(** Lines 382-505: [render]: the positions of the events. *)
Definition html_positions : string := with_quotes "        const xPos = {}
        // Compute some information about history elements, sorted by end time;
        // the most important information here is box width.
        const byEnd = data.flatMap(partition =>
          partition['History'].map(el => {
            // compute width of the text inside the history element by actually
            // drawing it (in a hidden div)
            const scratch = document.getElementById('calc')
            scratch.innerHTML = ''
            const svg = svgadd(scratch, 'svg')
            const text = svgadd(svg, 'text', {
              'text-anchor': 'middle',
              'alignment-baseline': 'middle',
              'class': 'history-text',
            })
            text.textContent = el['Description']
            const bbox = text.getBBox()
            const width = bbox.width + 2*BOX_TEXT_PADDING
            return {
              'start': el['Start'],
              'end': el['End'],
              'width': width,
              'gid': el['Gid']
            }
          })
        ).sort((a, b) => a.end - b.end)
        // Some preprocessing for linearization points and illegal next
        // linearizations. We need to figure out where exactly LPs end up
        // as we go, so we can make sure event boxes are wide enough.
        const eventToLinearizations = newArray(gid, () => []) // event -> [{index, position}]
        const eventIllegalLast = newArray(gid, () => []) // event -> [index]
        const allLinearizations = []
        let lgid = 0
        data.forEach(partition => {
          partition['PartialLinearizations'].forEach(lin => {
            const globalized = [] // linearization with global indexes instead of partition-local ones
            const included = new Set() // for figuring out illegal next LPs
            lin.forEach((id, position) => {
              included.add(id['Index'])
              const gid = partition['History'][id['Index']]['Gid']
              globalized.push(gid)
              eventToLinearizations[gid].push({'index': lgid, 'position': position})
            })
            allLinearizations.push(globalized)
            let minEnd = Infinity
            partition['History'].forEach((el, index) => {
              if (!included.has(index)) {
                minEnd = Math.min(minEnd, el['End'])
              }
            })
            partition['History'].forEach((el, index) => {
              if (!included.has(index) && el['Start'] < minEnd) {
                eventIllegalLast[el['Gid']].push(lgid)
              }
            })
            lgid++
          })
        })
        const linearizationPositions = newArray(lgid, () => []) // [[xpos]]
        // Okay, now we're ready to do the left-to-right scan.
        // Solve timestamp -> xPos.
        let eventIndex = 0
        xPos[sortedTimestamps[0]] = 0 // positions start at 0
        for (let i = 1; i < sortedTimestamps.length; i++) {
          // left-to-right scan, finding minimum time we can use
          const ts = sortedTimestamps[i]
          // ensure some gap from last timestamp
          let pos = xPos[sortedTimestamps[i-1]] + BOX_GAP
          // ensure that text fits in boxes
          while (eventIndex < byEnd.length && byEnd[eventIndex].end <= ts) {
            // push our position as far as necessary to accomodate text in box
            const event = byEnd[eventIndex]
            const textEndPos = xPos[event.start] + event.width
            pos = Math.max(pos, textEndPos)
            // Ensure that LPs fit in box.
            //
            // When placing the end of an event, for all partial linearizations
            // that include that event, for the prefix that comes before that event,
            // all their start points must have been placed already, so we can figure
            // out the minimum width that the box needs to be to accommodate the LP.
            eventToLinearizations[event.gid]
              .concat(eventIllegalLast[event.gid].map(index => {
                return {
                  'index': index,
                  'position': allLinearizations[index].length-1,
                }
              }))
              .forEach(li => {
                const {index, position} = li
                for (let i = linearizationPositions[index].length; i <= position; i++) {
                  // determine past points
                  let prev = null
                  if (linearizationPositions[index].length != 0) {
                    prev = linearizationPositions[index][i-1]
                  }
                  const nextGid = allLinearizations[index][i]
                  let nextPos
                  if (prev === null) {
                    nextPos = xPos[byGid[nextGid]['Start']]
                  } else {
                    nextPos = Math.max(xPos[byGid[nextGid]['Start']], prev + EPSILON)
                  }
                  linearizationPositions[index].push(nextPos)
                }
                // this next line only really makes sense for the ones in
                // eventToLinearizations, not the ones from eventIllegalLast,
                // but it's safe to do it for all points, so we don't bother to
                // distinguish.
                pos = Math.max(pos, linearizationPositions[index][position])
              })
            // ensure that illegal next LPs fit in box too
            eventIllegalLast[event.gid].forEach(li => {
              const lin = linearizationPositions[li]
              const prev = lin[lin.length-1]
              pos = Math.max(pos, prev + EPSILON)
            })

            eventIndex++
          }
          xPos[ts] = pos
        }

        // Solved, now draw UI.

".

++++++++

WORK INSTRUCTION >> How many lines in the records hold the string "data"? Reply with the number alone.

ANSWER AREA >> 2